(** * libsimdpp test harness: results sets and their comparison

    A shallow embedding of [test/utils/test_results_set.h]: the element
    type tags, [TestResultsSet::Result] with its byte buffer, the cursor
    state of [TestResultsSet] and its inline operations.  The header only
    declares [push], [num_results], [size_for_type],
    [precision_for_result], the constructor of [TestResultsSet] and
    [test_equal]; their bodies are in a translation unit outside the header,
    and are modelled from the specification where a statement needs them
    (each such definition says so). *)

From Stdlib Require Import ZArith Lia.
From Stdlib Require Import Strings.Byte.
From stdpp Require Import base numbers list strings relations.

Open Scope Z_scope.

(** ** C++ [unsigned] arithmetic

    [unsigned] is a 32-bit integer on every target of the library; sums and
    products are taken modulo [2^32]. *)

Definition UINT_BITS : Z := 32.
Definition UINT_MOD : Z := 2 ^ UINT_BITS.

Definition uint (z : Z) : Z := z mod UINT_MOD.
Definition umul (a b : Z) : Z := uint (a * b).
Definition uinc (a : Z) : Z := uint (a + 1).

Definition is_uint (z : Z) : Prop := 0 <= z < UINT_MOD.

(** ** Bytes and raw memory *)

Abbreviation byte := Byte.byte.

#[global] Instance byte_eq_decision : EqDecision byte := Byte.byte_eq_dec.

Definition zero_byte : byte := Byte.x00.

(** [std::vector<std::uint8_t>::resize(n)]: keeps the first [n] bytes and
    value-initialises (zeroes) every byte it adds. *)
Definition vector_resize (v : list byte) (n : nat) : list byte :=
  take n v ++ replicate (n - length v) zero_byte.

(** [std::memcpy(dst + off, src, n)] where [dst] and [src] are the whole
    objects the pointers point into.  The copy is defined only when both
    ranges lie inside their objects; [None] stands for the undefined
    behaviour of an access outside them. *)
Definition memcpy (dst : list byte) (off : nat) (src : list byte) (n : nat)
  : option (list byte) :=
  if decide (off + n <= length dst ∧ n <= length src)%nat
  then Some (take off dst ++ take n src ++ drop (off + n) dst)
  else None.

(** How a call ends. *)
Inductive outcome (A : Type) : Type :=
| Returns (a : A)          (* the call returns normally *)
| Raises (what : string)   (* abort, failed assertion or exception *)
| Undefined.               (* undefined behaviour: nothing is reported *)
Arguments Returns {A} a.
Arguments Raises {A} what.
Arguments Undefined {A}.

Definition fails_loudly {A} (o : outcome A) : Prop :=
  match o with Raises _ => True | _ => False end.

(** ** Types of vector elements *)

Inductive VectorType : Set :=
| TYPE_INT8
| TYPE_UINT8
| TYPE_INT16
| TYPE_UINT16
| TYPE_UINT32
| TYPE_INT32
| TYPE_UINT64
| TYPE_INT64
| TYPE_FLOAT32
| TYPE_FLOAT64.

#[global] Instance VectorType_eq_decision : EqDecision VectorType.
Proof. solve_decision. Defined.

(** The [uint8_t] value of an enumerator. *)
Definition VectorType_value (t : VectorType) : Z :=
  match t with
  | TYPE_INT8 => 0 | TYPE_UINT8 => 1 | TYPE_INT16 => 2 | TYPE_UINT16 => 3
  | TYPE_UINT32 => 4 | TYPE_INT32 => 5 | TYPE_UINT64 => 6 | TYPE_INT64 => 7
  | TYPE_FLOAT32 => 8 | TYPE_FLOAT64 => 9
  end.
--
**The task**
Find where the line with "Definition umul (a" sits in the material above, then copy exactly from it through the line with "#[global] Instance byte_eq_decision". Add no other line.

**Solution for this exercise**
Definition umul (a b : Z) : Z := uint (a * b).
Definition uinc (a : Z) : Z := uint (a + 1).

Definition is_uint (z : Z) : Prop := 0 <= z < UINT_MOD.

(** ** Bytes and raw memory *)

Abbreviation byte := Byte.byte.

#[global] Instance byte_eq_decision : EqDecision byte := Byte.byte_eq_dec.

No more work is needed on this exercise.